-- Study material follows --

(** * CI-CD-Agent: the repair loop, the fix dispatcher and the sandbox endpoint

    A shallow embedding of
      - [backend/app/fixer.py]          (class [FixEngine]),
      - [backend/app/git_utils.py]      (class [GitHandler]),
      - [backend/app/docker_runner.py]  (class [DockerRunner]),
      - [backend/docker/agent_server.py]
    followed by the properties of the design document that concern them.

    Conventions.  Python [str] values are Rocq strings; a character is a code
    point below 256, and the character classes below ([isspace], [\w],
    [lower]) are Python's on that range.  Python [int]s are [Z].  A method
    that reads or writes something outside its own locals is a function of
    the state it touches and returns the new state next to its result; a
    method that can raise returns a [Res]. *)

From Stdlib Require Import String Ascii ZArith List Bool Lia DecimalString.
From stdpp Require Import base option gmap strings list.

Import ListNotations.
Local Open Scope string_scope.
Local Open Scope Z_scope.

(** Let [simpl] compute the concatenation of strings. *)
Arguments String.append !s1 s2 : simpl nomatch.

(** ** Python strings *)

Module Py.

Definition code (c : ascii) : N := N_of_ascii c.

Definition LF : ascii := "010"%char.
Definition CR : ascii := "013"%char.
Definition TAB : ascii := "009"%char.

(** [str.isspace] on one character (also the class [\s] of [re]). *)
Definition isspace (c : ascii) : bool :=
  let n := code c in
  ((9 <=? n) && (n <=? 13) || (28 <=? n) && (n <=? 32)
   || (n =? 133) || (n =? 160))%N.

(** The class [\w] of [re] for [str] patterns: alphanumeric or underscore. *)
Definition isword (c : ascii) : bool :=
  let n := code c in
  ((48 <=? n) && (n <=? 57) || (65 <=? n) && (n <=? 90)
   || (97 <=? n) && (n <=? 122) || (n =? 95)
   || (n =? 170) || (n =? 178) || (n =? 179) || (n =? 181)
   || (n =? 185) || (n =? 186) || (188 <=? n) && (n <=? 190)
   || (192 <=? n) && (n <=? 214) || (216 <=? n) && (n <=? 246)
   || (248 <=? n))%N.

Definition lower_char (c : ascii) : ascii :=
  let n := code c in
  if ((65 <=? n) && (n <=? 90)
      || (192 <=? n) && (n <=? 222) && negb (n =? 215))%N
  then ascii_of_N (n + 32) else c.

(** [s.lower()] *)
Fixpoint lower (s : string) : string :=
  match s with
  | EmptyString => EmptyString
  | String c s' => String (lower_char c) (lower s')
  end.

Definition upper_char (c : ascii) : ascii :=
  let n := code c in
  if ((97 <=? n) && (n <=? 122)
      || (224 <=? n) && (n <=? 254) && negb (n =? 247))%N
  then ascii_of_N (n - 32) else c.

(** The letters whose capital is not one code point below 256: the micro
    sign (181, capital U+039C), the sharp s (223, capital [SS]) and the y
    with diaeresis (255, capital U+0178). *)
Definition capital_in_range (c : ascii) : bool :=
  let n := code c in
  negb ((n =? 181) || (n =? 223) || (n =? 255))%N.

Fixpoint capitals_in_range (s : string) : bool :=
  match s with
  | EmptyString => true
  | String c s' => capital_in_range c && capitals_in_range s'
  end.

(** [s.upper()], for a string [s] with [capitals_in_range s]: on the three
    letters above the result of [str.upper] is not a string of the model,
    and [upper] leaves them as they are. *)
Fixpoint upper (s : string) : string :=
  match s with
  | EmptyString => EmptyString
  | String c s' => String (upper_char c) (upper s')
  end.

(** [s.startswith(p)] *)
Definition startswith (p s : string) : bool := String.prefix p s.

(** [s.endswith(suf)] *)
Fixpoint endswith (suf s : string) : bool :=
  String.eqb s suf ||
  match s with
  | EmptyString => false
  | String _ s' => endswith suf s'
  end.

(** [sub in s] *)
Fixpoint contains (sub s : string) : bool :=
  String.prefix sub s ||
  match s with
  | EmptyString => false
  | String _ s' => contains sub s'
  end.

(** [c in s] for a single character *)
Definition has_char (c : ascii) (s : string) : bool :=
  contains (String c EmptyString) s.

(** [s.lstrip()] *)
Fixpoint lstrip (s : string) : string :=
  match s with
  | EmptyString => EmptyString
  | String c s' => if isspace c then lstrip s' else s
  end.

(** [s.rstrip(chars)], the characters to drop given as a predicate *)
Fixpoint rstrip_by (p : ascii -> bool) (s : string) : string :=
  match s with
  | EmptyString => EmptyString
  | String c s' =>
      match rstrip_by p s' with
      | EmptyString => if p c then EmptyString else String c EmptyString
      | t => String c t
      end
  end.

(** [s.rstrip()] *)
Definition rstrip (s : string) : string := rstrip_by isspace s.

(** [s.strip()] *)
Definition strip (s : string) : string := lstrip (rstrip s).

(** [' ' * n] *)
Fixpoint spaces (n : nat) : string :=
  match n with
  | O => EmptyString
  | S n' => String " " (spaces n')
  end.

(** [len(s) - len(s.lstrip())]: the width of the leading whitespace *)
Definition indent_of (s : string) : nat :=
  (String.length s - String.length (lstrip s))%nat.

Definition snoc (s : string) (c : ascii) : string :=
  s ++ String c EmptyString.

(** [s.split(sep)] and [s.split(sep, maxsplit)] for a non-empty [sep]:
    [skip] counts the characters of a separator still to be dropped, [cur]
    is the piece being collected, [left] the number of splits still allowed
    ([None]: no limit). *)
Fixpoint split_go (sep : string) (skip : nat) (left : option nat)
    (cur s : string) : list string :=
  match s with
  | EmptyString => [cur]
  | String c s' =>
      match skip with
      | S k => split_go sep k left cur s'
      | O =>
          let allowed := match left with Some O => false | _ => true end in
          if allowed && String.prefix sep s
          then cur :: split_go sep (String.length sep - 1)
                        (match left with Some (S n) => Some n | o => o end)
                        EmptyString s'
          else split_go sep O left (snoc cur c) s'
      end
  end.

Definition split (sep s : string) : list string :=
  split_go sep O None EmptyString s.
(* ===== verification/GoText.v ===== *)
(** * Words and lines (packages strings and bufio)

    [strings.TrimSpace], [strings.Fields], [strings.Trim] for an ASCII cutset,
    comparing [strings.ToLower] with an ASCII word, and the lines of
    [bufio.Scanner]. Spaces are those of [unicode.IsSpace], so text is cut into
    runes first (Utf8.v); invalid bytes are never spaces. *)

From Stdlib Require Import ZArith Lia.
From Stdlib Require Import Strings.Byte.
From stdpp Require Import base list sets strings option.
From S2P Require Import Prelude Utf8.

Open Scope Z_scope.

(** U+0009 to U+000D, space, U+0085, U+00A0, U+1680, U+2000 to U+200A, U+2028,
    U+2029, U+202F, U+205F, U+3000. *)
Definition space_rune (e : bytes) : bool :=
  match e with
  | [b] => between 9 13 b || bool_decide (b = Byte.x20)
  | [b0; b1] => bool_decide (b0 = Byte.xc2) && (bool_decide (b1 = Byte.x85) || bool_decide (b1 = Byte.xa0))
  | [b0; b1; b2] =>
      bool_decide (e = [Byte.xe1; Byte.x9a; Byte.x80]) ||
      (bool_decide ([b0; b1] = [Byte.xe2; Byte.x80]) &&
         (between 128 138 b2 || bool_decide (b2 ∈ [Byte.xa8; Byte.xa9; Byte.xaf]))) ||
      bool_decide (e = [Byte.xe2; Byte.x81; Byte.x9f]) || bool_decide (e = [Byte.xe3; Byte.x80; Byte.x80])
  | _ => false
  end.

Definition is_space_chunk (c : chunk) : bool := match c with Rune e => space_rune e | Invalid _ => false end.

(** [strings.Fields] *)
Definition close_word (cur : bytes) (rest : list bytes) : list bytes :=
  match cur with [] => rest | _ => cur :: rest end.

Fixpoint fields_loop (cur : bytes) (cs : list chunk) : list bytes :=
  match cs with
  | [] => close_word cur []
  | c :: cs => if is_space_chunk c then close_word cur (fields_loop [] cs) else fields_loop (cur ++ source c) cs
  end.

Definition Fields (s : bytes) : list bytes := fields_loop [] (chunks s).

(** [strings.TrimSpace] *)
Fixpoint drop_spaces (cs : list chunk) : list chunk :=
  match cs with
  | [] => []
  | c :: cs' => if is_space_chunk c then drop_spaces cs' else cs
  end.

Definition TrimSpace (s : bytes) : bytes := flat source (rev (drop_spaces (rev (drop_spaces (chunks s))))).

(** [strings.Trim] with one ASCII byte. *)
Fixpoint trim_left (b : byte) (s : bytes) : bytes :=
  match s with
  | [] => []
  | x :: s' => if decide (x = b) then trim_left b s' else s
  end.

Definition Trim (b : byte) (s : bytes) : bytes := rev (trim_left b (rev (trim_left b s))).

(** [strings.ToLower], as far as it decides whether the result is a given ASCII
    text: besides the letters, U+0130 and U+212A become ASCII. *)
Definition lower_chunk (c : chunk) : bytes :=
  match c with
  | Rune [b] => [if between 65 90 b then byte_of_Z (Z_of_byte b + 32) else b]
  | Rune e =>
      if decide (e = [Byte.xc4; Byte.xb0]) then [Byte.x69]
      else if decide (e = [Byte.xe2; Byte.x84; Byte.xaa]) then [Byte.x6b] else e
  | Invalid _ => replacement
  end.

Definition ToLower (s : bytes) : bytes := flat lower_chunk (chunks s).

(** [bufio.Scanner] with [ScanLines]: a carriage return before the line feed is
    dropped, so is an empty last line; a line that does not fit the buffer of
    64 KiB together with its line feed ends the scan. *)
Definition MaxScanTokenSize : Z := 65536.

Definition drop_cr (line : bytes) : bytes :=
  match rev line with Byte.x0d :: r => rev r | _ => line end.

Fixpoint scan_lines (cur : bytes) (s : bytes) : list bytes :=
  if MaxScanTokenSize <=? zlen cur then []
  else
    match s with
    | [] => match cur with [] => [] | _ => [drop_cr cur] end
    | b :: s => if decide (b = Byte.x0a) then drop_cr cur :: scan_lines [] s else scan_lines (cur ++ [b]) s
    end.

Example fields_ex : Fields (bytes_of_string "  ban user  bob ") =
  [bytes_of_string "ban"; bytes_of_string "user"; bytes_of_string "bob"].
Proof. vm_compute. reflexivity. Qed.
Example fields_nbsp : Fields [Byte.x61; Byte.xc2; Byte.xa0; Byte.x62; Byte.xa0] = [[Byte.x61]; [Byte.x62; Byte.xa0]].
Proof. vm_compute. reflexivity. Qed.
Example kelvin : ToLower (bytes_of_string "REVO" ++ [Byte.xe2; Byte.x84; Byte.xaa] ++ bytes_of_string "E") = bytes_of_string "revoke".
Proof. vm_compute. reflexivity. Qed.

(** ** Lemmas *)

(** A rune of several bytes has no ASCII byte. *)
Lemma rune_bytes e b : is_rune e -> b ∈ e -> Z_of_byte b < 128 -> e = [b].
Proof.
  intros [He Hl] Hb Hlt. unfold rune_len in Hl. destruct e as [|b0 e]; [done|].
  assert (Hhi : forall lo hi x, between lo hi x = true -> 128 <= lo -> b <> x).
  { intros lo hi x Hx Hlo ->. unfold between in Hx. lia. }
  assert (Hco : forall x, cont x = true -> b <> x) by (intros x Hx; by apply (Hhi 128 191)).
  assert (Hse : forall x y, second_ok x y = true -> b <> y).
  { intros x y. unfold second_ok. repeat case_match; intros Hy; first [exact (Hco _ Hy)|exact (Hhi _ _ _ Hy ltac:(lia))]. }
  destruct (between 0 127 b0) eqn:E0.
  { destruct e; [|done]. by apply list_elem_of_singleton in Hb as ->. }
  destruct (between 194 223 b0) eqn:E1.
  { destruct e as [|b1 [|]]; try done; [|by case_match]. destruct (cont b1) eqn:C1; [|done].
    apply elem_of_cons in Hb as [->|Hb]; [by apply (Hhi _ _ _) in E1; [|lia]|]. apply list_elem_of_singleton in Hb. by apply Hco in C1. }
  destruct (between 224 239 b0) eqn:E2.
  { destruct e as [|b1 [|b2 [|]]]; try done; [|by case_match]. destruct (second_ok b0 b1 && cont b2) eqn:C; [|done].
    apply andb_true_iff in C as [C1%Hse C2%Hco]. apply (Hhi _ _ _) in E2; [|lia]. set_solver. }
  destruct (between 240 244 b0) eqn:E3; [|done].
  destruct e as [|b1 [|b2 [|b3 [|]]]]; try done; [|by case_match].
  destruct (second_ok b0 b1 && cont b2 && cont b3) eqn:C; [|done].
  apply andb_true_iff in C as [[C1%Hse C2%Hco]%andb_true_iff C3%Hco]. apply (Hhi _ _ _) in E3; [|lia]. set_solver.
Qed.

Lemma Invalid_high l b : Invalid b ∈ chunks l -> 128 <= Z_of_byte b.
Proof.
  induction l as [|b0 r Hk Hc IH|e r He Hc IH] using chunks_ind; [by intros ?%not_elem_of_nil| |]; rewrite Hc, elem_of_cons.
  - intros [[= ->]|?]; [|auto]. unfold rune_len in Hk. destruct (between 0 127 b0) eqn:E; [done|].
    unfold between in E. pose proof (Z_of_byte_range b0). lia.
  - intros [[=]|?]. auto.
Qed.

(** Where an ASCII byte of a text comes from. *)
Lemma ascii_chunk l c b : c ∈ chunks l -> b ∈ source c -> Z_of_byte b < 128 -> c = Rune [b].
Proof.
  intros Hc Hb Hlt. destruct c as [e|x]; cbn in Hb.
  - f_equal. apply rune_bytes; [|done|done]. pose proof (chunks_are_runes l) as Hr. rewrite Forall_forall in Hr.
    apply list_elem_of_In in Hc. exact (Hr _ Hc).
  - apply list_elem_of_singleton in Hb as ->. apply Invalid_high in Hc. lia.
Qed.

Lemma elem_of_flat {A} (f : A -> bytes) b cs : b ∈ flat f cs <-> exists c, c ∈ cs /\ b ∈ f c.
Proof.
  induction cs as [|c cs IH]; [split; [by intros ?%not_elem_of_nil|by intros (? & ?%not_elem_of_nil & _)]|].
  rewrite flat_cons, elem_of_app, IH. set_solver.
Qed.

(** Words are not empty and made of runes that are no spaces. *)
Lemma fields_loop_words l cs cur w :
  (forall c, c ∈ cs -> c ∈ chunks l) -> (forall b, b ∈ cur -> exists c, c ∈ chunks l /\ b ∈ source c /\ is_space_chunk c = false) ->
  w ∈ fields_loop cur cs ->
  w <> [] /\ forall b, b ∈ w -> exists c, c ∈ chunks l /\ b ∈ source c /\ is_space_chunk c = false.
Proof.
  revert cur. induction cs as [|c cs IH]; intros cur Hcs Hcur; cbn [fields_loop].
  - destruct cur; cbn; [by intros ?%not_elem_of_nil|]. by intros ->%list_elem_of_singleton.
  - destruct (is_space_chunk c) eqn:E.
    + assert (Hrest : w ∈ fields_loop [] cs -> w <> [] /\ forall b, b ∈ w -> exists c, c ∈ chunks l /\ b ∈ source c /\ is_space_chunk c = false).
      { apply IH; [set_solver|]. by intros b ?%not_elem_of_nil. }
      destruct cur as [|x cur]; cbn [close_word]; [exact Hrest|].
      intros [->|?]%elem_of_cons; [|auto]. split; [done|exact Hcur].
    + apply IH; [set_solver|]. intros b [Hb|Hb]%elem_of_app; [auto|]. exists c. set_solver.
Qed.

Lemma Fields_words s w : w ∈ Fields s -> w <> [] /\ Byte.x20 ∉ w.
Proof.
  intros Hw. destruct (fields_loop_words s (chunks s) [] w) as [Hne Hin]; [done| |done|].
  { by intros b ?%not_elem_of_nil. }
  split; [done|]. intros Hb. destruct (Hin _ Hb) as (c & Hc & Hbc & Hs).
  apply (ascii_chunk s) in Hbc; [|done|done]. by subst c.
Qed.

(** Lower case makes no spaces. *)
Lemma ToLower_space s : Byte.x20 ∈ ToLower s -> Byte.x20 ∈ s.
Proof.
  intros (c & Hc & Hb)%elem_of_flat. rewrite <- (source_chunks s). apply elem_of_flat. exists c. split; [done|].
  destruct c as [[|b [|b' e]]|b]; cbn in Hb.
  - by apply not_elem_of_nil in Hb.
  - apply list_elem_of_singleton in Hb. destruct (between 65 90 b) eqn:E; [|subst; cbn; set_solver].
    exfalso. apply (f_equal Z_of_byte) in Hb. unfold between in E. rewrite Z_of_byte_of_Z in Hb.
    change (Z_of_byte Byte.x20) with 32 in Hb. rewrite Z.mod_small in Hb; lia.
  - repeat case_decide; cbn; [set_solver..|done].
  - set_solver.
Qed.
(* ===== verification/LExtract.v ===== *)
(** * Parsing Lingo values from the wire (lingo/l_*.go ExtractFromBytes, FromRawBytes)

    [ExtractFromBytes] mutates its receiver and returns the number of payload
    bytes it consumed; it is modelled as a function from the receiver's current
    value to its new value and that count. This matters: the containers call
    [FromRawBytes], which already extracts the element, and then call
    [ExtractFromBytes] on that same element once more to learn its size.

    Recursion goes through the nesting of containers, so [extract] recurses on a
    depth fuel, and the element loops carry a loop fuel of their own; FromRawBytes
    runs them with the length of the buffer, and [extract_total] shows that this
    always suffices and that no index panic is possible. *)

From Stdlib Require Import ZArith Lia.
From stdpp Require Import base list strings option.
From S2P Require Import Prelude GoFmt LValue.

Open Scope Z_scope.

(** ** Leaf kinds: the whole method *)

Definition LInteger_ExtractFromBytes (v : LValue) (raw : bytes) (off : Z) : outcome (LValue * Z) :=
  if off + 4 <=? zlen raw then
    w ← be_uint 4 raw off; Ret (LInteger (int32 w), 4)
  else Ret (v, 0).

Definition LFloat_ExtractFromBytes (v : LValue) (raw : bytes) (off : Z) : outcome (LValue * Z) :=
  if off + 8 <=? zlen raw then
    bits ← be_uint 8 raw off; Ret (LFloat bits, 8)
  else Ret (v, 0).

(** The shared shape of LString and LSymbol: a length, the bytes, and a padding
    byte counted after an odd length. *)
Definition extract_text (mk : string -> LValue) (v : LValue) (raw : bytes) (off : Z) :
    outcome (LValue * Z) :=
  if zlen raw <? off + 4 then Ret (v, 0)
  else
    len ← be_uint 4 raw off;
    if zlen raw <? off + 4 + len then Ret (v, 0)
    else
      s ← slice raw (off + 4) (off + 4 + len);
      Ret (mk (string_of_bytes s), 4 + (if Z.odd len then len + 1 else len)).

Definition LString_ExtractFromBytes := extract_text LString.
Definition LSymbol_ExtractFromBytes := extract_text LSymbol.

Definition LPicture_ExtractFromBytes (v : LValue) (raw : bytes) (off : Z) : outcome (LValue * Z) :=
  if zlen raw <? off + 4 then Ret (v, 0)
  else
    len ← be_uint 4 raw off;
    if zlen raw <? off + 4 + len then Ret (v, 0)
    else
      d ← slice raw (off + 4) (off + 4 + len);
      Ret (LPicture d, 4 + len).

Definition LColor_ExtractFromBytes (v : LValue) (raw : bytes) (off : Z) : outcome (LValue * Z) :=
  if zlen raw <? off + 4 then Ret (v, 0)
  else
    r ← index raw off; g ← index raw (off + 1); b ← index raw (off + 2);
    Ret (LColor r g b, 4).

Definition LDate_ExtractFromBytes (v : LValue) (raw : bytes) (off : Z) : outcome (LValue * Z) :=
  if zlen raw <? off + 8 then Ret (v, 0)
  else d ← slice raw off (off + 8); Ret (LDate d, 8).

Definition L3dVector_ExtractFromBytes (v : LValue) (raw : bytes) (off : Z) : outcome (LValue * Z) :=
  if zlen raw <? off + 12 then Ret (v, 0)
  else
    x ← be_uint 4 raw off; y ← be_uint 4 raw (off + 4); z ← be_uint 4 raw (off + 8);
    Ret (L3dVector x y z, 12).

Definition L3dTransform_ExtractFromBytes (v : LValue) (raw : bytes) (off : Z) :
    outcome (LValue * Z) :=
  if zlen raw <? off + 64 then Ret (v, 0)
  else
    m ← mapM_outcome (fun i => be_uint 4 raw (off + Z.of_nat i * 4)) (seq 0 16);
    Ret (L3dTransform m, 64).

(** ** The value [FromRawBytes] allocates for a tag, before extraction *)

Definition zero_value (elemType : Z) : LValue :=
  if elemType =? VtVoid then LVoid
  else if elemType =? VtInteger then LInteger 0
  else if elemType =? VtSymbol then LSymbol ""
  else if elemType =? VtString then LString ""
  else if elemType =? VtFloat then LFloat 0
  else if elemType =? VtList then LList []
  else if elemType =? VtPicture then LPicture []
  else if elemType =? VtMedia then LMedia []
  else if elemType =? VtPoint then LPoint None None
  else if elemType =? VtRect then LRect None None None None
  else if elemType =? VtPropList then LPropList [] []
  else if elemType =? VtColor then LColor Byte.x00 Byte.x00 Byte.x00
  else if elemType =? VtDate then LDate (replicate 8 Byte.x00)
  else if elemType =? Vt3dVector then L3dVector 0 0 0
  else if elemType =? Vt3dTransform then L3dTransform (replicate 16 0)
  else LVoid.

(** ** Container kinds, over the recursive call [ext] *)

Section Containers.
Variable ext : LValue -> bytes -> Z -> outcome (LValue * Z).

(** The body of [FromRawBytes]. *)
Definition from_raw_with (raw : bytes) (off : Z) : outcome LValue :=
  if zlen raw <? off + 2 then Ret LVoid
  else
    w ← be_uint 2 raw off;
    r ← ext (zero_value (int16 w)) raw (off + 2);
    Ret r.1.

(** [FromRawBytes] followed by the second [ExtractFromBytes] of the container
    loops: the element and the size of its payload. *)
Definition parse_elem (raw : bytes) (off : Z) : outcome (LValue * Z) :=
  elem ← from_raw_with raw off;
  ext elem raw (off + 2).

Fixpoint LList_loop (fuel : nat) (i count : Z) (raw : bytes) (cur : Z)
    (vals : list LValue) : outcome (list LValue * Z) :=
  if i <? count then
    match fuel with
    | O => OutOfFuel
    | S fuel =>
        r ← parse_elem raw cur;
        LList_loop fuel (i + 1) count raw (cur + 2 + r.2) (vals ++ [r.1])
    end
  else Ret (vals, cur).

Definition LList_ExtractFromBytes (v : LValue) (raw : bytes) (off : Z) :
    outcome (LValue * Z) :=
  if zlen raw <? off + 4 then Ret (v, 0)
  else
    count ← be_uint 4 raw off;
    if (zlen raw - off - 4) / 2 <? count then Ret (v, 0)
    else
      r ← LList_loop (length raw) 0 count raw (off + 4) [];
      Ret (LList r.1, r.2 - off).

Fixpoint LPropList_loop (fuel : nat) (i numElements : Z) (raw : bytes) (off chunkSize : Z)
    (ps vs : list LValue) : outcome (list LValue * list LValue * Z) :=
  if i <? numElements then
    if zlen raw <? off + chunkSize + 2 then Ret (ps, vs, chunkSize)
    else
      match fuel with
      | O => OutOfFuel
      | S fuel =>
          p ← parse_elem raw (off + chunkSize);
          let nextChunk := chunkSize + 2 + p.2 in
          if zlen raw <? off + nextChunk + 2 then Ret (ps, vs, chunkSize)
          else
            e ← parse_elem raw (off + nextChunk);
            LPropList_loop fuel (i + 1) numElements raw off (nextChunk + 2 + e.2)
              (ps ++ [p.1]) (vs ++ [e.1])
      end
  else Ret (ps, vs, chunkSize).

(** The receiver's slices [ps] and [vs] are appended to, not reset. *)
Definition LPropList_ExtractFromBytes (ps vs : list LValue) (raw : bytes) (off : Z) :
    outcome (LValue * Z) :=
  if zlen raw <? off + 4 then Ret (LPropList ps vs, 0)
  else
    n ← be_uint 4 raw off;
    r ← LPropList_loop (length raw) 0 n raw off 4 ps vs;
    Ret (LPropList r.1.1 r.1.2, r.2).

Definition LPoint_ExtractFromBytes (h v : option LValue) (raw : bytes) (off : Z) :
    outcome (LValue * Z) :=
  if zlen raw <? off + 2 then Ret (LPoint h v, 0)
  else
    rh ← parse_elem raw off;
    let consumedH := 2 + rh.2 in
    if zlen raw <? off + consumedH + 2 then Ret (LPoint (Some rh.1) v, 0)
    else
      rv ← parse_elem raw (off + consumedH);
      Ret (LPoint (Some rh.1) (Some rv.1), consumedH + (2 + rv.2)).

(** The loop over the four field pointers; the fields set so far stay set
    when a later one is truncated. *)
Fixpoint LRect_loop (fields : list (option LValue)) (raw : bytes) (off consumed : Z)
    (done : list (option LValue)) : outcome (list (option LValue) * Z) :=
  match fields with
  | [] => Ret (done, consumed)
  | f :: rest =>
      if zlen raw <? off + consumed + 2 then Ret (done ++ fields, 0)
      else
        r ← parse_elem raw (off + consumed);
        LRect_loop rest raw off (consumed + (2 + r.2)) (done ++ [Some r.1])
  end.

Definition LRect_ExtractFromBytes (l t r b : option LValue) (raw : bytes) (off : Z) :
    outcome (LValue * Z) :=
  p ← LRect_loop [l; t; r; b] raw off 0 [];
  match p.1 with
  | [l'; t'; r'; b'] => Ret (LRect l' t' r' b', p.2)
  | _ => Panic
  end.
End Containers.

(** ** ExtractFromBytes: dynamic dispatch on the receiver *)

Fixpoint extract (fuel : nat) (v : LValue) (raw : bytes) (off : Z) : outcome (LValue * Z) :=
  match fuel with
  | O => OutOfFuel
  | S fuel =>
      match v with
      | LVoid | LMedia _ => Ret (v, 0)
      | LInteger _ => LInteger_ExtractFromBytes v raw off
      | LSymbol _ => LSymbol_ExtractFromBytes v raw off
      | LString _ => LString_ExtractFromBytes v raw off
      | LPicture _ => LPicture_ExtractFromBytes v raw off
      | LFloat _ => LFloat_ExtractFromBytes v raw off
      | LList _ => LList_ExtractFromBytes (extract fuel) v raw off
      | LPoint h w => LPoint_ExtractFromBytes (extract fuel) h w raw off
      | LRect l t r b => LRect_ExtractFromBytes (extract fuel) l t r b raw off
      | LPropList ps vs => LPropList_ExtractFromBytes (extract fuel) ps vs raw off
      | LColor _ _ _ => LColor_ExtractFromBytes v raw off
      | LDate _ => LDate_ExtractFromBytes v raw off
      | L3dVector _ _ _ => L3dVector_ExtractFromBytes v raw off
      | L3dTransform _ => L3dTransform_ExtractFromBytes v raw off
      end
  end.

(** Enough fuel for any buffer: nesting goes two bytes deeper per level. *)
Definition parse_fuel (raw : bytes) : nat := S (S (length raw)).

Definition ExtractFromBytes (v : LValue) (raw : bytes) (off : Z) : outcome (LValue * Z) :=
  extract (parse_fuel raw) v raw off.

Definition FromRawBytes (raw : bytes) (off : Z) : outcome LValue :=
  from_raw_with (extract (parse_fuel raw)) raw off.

-- Study material concluded --

§ Task requirements
Identify the lines of the data that contain the word "receiver". Copy each of them.

§ Written answer
    [ExtractFromBytes] mutates its receiver and returns the number of payload
    bytes it consumed; it is modelled as a function from the receiver's current
(** The receiver's slices [ps] and [vs] are appended to, not reset. *)
(** ** ExtractFromBytes: dynamic dispatch on the receiver *)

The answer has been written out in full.